Conformance Manifest
Section titled “Conformance Manifest”GET /ojs/manifest
Returns the server’s capabilities, conformance level, and available protocol bindings. Served outside the /v1 prefix so clients can discover supported versions before making versioned requests.
{ "ojs_version": "1.0.0-rc.1", "implementation": { "name": "ojs-redis", "version": "1.0.0", "language": "go" }, "conformance_level": 2, "protocols": ["http"], "backend": "redis", "capabilities": { "batch_enqueue": true, "cron_jobs": true, "dead_letter": true, "delayed_jobs": true, "schema_validation": true, "unique_jobs": false, "workflows": false }}The capabilities object provides granular feature detection beyond the coarse conformance level. A Level 2 implementation might support cron jobs but not delayed jobs, and the capabilities object makes this explicit.
Authentication
Section titled “Authentication”Authentication is out of scope for this specification. OJS does not mandate a specific mechanism because requirements vary dramatically across deployments (mTLS for internal microservices, OAuth 2.0 for public APIs, API keys for managed platforms).
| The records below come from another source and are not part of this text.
(** X13.  The text of [uptime_str] is made of the days, hours, minutes and
    seconds that add up to the uptime, with hours below 24 and minutes and
    seconds below 60; a field that is zero is left out, except the
    seconds, which always close the text.  The days are negative exactly
    when the uptime is. *)
Theorem uptime_str_fields (seconds : Z) :
  ∃ d h m s,
    seconds = 86400 * d + 3600 * h + 60 * m + s
    ∧ 0 ≤ h < 24 ∧ 0 ≤ m < 60 ∧ 0 ≤ s < 60
    ∧ (0 ≤ d ↔ 0 ≤ seconds)
    ∧ uptime_str seconds
      = Py.join (uptime_part d "d" ++ uptime_part h "h" ++ uptime_part m "m"
                 ++ [str_of_Z s ++ lit "s"]).
Proof.
  exists (seconds / 86400), (seconds mod 86400 / 3600),
    (seconds mod 86400 mod 3600 / 60), (seconds mod 86400 mod 3600 mod 60).
  split_and!; try (Z.div_mod_to_equations; lia).
  unfold uptime_str, uptime_part. cbv zeta.
  destruct (_ =? 0), (_ =? 0), (_ =? 0); reflexivity.
Qed.

(** ** Escaping for Markdown *)

Section escape_facts.
Implicit Types (s : text) (c : N).

Lemma esc_md_str_app s1 s2 :
  esc_md_str (s1 ++ s2) = esc_md_str s1 ++ esc_md_str s2.
Proof.
  induction s1 as [|c s1 IH]; [done|]. cbn.
  destruct (md_special c); cbn; by rewrite IH.
Qed.
(** Lines 57-68: the heading, the count and the lengths. *)
Definition heading (c : collection) (data : GetResult.t) (count : Z) : list event :=
  [st_markdown ("### Collection: **" ++ name c ++ "**");
   st_markdown ("**Count:** " ++ str_int count ++ " items");
   st_write ("Data lengths: " ++ repr_lengths (lengths_of data))].

Section Parts.

Variable json_loads : string -> result json.

(** The value a filter text leaves in [where_dict] or
    [where_document_dict]: [None] for an empty text and for a text whose
    decoding raises. *)
Definition parsed (text : string) : option json :=
  if (text =? "")%string then None
  else match json_loads text with
       | Ok v => Some v
       | Raise _ => None
       end.

(** The warning a filter text causes: the one of line 169 or 176, when
    decoding raises [json.JSONDecodeError]. *)
Definition parse_warnings (text warning : string) : list event :=
  if (text =? "")%string then []
  else match json_loads text with
       | Raise (JSONDecodeError _) => [st_warning warning]
       | _ => []
       end.

(** The exception a filter text sends past lines 168 and 175, to the handler
    of line 223: whatever decoding raises other than
    [json.JSONDecodeError]. *)
Definition parse_crash (text : string) : option exn :=
  if (text =? "")%string then None
  else match json_loads text with
       | Ok _ | Raise (JSONDecodeError _) => None
       | Raise e => Some e
       end.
Implementations should support authentication through standard HTTP headers (Authorization), mutual TLS, or custom headers prefixed with X-OJS-. When exposing OJS over public networks, TLS 1.2 or later is recommended.
OJS endpoints are primarily designed for server-to-server communication. Implementations that serve browser-based dashboards should support CORS with an explicit allowlist of trusted origins. Never set Access-Control-Allow-Origin: * on endpoints that require authentication.